Usage
FastaParser allows parsing and writing FASTA files. It also provides classes that represent individual FASTA sequences and individual letter codes, which can be used independently of the parsing and writing classes. The classes provided by FastaParser are described in detail in the API Specification section of this documentation.
To use FastaParser in a project:
import fastaparser
Reading FASTA files
To read a FASTA file with FastaParser the file should first be opened for reading:
with open('fasta_file.fasta', 'r') as fasta:
...
or
fasta = open('fasta_file.fasta', 'r')
Then the opened file handle should be passed to the Reader
class:
reader = fastaparser.Reader(fasta)
reader
is an iterator of the FASTA sequence/s contained in the fasta file.

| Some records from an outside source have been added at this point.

(** What [vtls_use_pem] accepts can be read back: the certificate and key
    texts, given with any number of trailing NULs, are what [vtls_cert_pem] and
    [vtls_key_pem] return, NULL for one that is empty or does not fit the
    context's buffer. No write leaves the buffers, whatever an earlier identity
    left in them. *)
Theorem use_pem_roundtrip `{MbedConf} (c : vtls_ctx) (cert key : list byte) (m n : nat) k certs :
  length (cert_pem c) = CERT_PEM -> length (key_pem c) = KEY_PEM ->
  NUL ∉ cert -> NUL ∉ key ->
  crt_parse (cert ++ replicate m NUL) = (0, certs) -> pk_parse_key (key ++ replicate n NUL) = (0, k) ->
  exists c', vtls_use_pem (cert ++ replicate m NUL) (key ++ replicate n NUL) c = Some (0, c')
    /\ vtls_cert_pem c' = (if bool_decide (0 < length cert < CERT_PEM)%nat then Some cert else None)
    /\ vtls_key_pem c' = (if bool_decide (0 < length key < KEY_PEM)%nat then Some key else None)
    /\ srvcert c' = srvcert c ++ certs /\ pkey c' = Some k
    /\ length (cert_pem c') = CERT_PEM /\ length (key_pem c') = KEY_PEM.
Proof.
  intros Hc Hk Hnc Hnk Ec Ek. unfold vtls_use_pem. rewrite Ec. cbn [Z.eqb negb]. rewrite Ek. cbn [Z.eqb negb].
  assert (forall l, NUL ∉ l -> last l <> Some NUL) as Hlast
    by (intros l Hn Hl; apply Hn; apply last_Some in Hl as [l' ->]; set_solver).
  destruct (keep_pem_text cert m (cert_pem c)) as (d & E & Hd & Ht); [by apply Hlast|].
  destruct (keep_pem_text key n (key_pem c)) as (d' & E' & Hd' & Ht'); [by apply Hlast|].
  cbn [cert_pem key_pem field_update]. rewrite E. cbn [mbind option_bind]. rewrite E'. cbn [mbind option_bind].
  eexists. split; [reflexivity|]. unfold vtls_cert_pem, vtls_key_pem. cbn.
  rewrite Hc in *. rewrite Hk in *. split_and!; [| |done..].
  - eapply (kept_text cert d); eauto.
  - eapply (kept_text key d'); eauto.
Qed.

(** ** A self-signed identity *)

Lemma parse_sans_Forall2 sans nodes :
  parse_sans sans = Some nodes -> Forall2 (fun s n => vtls_parse_san s = Some n) sans nodes.
Proof.
  revert nodes. induction sans as [|s sans IH]; cbn; intros nodes E.
  - by simplify_eq.
  - destruct (vtls_parse_san s) eqn:Es; [|done]. cbn in E.
    destruct (parse_sans sans); cbn in E; simplify_eq. constructor; auto.
Qed.

Lemma fix_serial_first b : 1 <= byte_val (byte_of_Z (Z.lor (Z.land (byte_val b) 0x7f) 0x01)) <= 127.
Proof. destruct b; vm_compute; split; congruence. Qed.

(** The content of a DER INTEGER: positive, and in the fewest octets (its first
    nine bits are not all equal). *)
Definition der_positive (l : list byte) : Prop :=
  match l with
  | [] => False
  | [b] => 1 <= byte_val b <= 127
  | b :: b' :: _ => (1 <= byte_val b <= 127) \/ (byte_val b = 0 /\ 128 <= byte_val b')
  end.

Lemma fix_serial_positive l : l <> [] -> der_positive (fix_serial l).
Proof.
  destruct l as [|b [|b' l]]; intros H; [done|cbn [fix_serial der_positive]; apply fix_serial_first|].
  cbn [fix_serial der_positive]. left. apply fix_serial_first.
Qed.

Lemma subject_cn_fits s cn : subject_cn s = Some cn ->
  exists value, cn = bytes_of "CN=" ++ value ++ bytes_of ",O=vanilla" /\ (length value <= 64)%nat
    /\ (value = s \/ exists i, find_byte COLON s = Some i /\ value = drop (S i) s).
Proof.
  unfold subject_cn. intros E.
  destruct (find_byte COLON s) as [i|] eqn:Ei; cbv beta iota zeta in E;
    match type of E with context [(64 <? length ?v)%nat] => exists v; destruct (Nat.ltb_spec 64 (length v)); [done|] end;
    (split; [|split; [done|eauto]]); simplify_eq; unfold snprintf; apply take_ge; rewrite !length_app; cbn; lia.
Qed.

(** when [use_self_signed] answers 0, the context's certificate is one
    whose names are the entries given, in order, whose subject is its issuer and
    carries the first entry's value untruncated, which is no CA, is for server
    authentication, and whose serial is a positive DER integer in its fewest
    octets, whatever the random bytes were. *)
Theorem self_signed_identity `{MbedConf} (sans : list (list byte)) (c c' : vtls_ctx) :
  psa_generate_random <> [] -> use_self_signed sans c = (0, c') ->
  exists wc der ret,
    write_crt_der wc = (ret, der) /\ crt_parse_der der = 0 /\ srvcert c' = srvcert c ++ [der]
    /\ Forall2 (fun s n => vtls_parse_san s = Some n) sans (wc_sans wc)
    /\ (1 <= length sans <= VTLS_MAX_SANS)%nat
    /\ wc_issuer wc = wc_subject wc
    /\ (exists value, wc_subject wc = bytes_of "CN=" ++ value ++ bytes_of ",O=vanilla" /\ (length value <= 64)%nat)
    /\ der_positive (wc_serial wc)
    /\ wc_is_ca wc = false /\ wc_server_auth wc = true
    /\ pkey c' = Some (wc_key wc) /\ wc_key wc = PkPsa (key_id c').
Proof.
  intros Hr E. unfold use_self_signed in E. destruct sans as [|s0 sans]; [done|].
  destruct (Nat.ltb_spec VTLS_MAX_SANS (length (s0 :: sans))) as [|Hlen]; [done|].
  destruct (parse_sans (s0 :: sans)) as [nodes|] eqn:Ep; [|done].
  destruct (subject_cn s0) as [cn|] eqn:Ecn; [|done].
  destruct psa_generate_key as [st id].
  set (wc := self_signed_cert (PkPsa id) cn nodes) in E.
  repeat match type of E with
  | context [if negb (?r =? 0) then _ else _] =>
      destruct (Z.eqb_spec r 0) as [?|]; cbn [negb] in E; [|simplify_eq; done]
  end.
  destruct (write_crt_der wc) as [ret der] eqn:Ed.
  destruct (ret <? 0) eqn:Eneg; [apply Z.ltb_lt in Eneg; simplify_eq; lia|].
  destruct (Z.eqb_spec (crt_parse_der der) 0) as [?|]; cbn [negb] in E; [|simplify_eq; done].
  destruct (pem_write_buffer der) as [[r1 pem] olen].
  destruct (Z.eqb_spec r1 0) as [?|]; cbn [negb] in E; [|simplify_eq; done].
  destruct (pk_write_key_pem (PkPsa id)) as [r2 kpem].
  destruct (Z.eqb_spec r2 0) as [?|]; cbn [negb] in E; [|simplify_eq; done].
  injection E as <-. exists wc, der, ret.
  destruct (subject_cn_fits _ _ Ecn) as (value & -> & Hv & _).
  split_and!; try done; [by apply parse_sans_Forall2|cbn; lia|by exists value|by apply fix_serial_positive].
Qed.

(** ** Checking the server's certificate *)

Lemma clear_cn_bit flags i :
  0 <= flags < 2 ^ 32 -> 0 <= i ->
  Z.testbit (clear_bit32 flags BADCERT_CN_MISMATCH) i = Z.testbit flags i && negb (i =? 2).
Proof.
  intros Hf Hi. unfold clear_bit32. rewrite Z.land_spec.
  change (Z.lxor 0xffffffff BADCERT_CN_MISMATCH) with (Z.ldiff (Z.ones 32) (2 ^ 2)).
  rewrite Z.ldiff_spec, Z.pow2_bits_eqb by lia.
  destruct (decide (i < 32)).
  - rewrite Z.ones_spec_low by lia. rewrite (Z.eqb_sym 2 i). done.
  - rewrite Z.ones_spec_high by lia. cbn. rewrite andb_false_r.
    assert (Z.testbit flags i = false) as ->; [|done].
    destruct (decide (flags = 0)) as [->|]; [apply Z.bits_0|].
    apply Z.bits_above_log2; [lia|]. apply Z.log2_lt_pow2; [lia|].
    eapply Z.lt_le_trans; [apply Hf|]. apply Z.pow_le_mono_r; lia.
Qed.

(** [verify_chain_only] forgives exactly the name mismatch of the server's
    own certificate: every other finding, and every finding on the rest of the
    chain, is kept. *)
Theorem chain_only_keeps_chain_errors (depth flags i : Z) :
  0 <= flags < 2 ^ 32 -> 0 <= i ->
  Z.testbit (verify_chain_only depth flags) i
  = Z.testbit flags i && negb ((depth =? 0) && (i =? 2)).
Proof.
  intros Hf Hi. unfold verify_chain_only. destruct (depth =? 0); cbn [andb].
  - by apply clear_cn_bit.
  - by rewrite andb_true_r.
Qed.

Section ClientChecks.
Context `{ML : MbedTLS} `{MC : MbedConf}.

Lemma verify_ip_san_loop_bit s flags sans :
  Z.testbit (verify_ip_san_loop s flags sans) 2 = Z.testbit flags 2 || negb (existsb (san_matches s) sans).
Proof.
  induction sans as [|e sans IH]; cbn [verify_ip_san_loop existsb].
  - by rewrite Z.lor_spec.
  - destruct (san_matches s e); cbn [orb negb]; [by rewrite orb_false_r|exact IH].
Qed.

Lemma san_matches_spec s e :
  san_matches s e = true <->
  Z.land (san_tag e) ASN1_TAG_VALUE_MASK = X509_SAN_IP_ADDRESS
  /\ san_buf e = take (peer_ip_len s) (peer_ip s) /\ length (san_buf e) = peer_ip_len s.
Proof.
  unfold san_matches. rewrite !andb_true_iff, Z.eqb_eq, Nat.eqb_eq, bool_decide_eq_true. tauto.
Qed.

Lemma ip_host_length gai host : (length (ip_host gai host) <= 16)%nat.
Proof.
  unfold ip_host. destruct (find_byte PERCENT host) as [n|].
  - destruct (_ <=? _)%nat; [cbn; lia|]. destruct (inet_pton6 _) as [a|] eqn:E; cbn; [|lia].
    apply inet_pton6_length in E. lia.
  - destruct (gai host) as [[f a]|]; [|cbn; lia].
    repeat destruct (_ =? _); try (rewrite length_take; lia). cbn. lia.
Qed.

(** What the certificate of the server must satisfy for a session to [host]. *)
Lemma client_session_peer gai setup c fd host cl :
  vtls_client_session_new gai setup c fd host = Some cl ->
  cl_hostname cl = (if (length (ip_host gai host) =? 0)%nat then Some host else None)
  /\ cl_verify_ip cl = negb (length (ip_host gai host) =? 0)%nat && (c_verify c =? VTLS_VERIFY_FULL)
  /\ peer_ip_len (cl_session cl) = length (ip_host gai host)
  /\ take (peer_ip_len (cl_session cl)) (peer_ip (cl_session cl)) = ip_host gai host
  /\ length (peer_ip (cl_session cl)) = 16%nat.
Proof.
  unfold vtls_client_session_new. destruct setup as [ret st].
  destruct (negb _); [done|]. intros [= <-]. split_and!; [done..| |].
  - cbn. apply take_app_length.
  - cbn. rewrite length_app, length_replicate. pose proof (ip_host_length gai host). lia.
Qed.
(* ===== verification/H2Frame.v ===== *)
(** HTTP/2 frames: http2/frame.v and the types of http2/types.v. Frames are
    byte strings; a writer returns its buffer with the frame appended. *)
From S2P Require Import Prelude WireBytes.
Local Open Scope Z_scope.

Inductive FrameType :=
| FtData | FtHeaders | FtPriority | FtRstStream | FtSettings | FtPushPromise | FtPing | FtGoaway
| FtWindowUpdate | FtContinuation.

Definition frame_type_code (t : FrameType) : Z :=
  match t with
  | FtData => 0x0 | FtHeaders => 0x1 | FtPriority => 0x2 | FtRstStream => 0x3 | FtSettings => 0x4
  | FtPushPromise => 0x5 | FtPing => 0x6 | FtGoaway => 0x7 | FtWindowUpdate => 0x8 | FtContinuation => 0x9
  end.

Inductive ErrorCode :=
| NoError | ProtocolError | InternalError | FlowControlError | SettingsTimeout | StreamClosed
| FrameSizeError | RefusedStream | Cancel | CompressionError | ConnectError | EnhanceYourCalm
| InadequateSecurity | Http11Required.

#[export] Instance ErrorCode_eq_dec : EqDecision ErrorCode.
Proof. solve_decision. Defined.

Definition error_code (e : ErrorCode) : Z :=
  match e with
  | NoError => 0x0 | ProtocolError => 0x1 | InternalError => 0x2 | FlowControlError => 0x3
  | SettingsTimeout => 0x4 | StreamClosed => 0x5 | FrameSizeError => 0x6 | RefusedStream => 0x7
  | Cancel => 0x8 | CompressionError => 0x9 | ConnectError => 0xa | EnhanceYourCalm => 0xb
  | InadequateSecurity => 0xc | Http11Required => 0xd
  end.

(** [type_] is the wire value: an unknown type keeps its number. *)
Record FrameHeader := mkHeader { fh_length : Z; fh_type : Z; fh_flags : Z; fh_stream_id : Z }.

Record Setting := mkSetting { set_id : Z; set_val : Z }.

Definition frame_header_len : nat := 9.
Definition flag_end_stream : Z := 0x01.
Definition flag_ack : Z := 0x01.

(** ** Reading *)

(** An array read; [None] outside of the array. *)
Definition at_ (data : list byte) (i : nat) : option Z := byte_val <$> data !! i.

Definition parse_frame_header (data : list byte) : option (FrameHeader + string) :=
  if (length data <? frame_header_len)%nat then Some (inr "Frame header too short"%string)
  else
    d0 ← at_ data 0; d1 ← at_ data 1; d2 ← at_ data 2;
    type_ ← at_ data 3;
    flags ← at_ data 4;
    d5 ← at_ data 5; d6 ← at_ data 6; d7 ← at_ data 7; d8 ← at_ data 8;
    let length := Z.lor (Z.lor (Z.shiftl d0 16) (Z.shiftl d1 8)) d2 in
    let stream_id := Z.lor (Z.lor (Z.lor (Z.shiftl d5 24) (Z.shiftl d6 16)) (Z.shiftl d7 8)) d8 in
    Some (inl (mkHeader length type_ flags (Z.land stream_id 0x7FFFFFFF))).

Definition read_u32 (buf : list byte) (pos : nat) : option Z :=
  b0 ← at_ buf pos; b1 ← at_ buf (pos + 1); b2 ← at_ buf (pos + 2); b3 ← at_ buf (pos + 3);
  Some (Z.lor (Z.lor (Z.lor (Z.shiftl b0 24) (Z.shiftl b1 16)) (Z.shiftl b2 8)) b3).

(** [for pos := 0; pos < payload.len; pos += 6]: [n] rounds are left. *)
Fixpoint settings_loop (n : nat) (payload : list byte) (pos : nat) (out : list Setting) : option (list Setting) :=
  match n with
  | O => Some out
  | S n' =>
      b0 ← at_ payload pos; b1 ← at_ payload (pos + 1);
      val ← read_u32 payload (pos + 2);
      settings_loop n' payload (pos + 6) (out ++ [mkSetting (Z.lor (u16 (Z.shiftl b0 8)) b1) val])
  end.

Definition parse_settings (payload : list byte) : option (list Setting + string) :=
  if negb (length payload mod 6 =? 0)%nat then Some (inr "SETTINGS payload not a multiple of 6"%string)
  else inl <$> settings_loop (length payload / 6) payload 0 [].

(** ** Writing *)

Definition write_frame_header (out : list byte) (type_ : FrameType) (flags stream_id length : Z) : list byte :=
  out ++ [byte_of_Z (Z.land (Z.shiftr length 16) 0xff);
          byte_of_Z (Z.land (Z.shiftr length 8) 0xff);
          byte_of_Z (Z.land length 0xff);
          byte_of_Z (frame_type_code type_);
          byte_of_Z flags;
          byte_of_Z (Z.land (Z.shiftr stream_id 24) 0x7f);
          byte_of_Z (Z.land (Z.shiftr stream_id 16) 0xff);
          byte_of_Z (Z.land (Z.shiftr stream_id 8) 0xff);
          byte_of_Z (Z.land stream_id 0xff)].

Definition write_u32 (out : list byte) (v : Z) : list byte :=
  out ++ [byte_of_Z (Z.shiftr v 24); byte_of_Z (Z.land (Z.shiftr v 16) 0xff);
          byte_of_Z (Z.land (Z.shiftr v 8) 0xff); byte_of_Z (Z.land v 0xff)].

Definition write_setting (out : list byte) (s : Setting) : list byte :=
  write_u32 (out ++ [byte_of_Z (Z.shiftr (set_id s) 8); byte_of_Z (Z.land (set_id s) 0xff)]) (set_val s).

Definition write_settings (out : list byte) (settings : list Setting) : list byte :=
  foldl write_setting (write_frame_header out FtSettings 0 0 (Z.of_nat (length settings) * 6)) settings.

Definition write_settings_ack (out : list byte) : list byte := write_frame_header out FtSettings flag_ack 0 0.

Definition write_ping_ack (out opaque : list byte) : list byte :=
  write_frame_header out FtPing flag_ack 0 8 ++ opaque.

Definition write_goaway (out : list byte) (last_stream_id : Z) (code : ErrorCode) : list byte :=
  write_u32 (write_u32 (write_frame_header out FtGoaway 0 0 8) (Z.land last_stream_id 0x7fffffff)) (error_code code).

Definition write_rst_stream (out : list byte) (stream_id : Z) (code : ErrorCode) : list byte :=
  write_u32 (write_frame_header out FtRstStream 0 stream_id 4) (error_code code).

Definition write_window_update (out : list byte) (stream_id increment : Z) : list byte :=
  write_u32 (write_frame_header out FtWindowUpdate 0 stream_id 4) (Z.land increment 0x7fffffff).

Definition write_data_header (out : list byte) (stream_id length : Z) (end_stream : bool) : list byte :=
  write_frame_header out FtData (if end_stream then flag_end_stream else 0) stream_id length.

Therefore, to parse the sequence/s:
for sequence in reader:
sequence.id # do something with the id
sequence.description # do something the description
sequence.sequence # do something with the sequence of nucleotides/aminoacids
By default the reader parses the FASTA sequences into FastaSequence
objects,
which are feature rich.
This behaviour can be changed by instantiating the Reader
class with a different parse_method
parameter.
The default value of parse_method
is 'rich'
, the alternate value is 'quick'
:
reader = fastaparser.Reader(fasta, parse_method='quick')
This alternate method of parsing FASTA files simply parses the header and sequence of each FASTA into individual properties. It's faster than the default but lacks features.
for sequence in reader:
sequence.header # do something with the header (contains the '>')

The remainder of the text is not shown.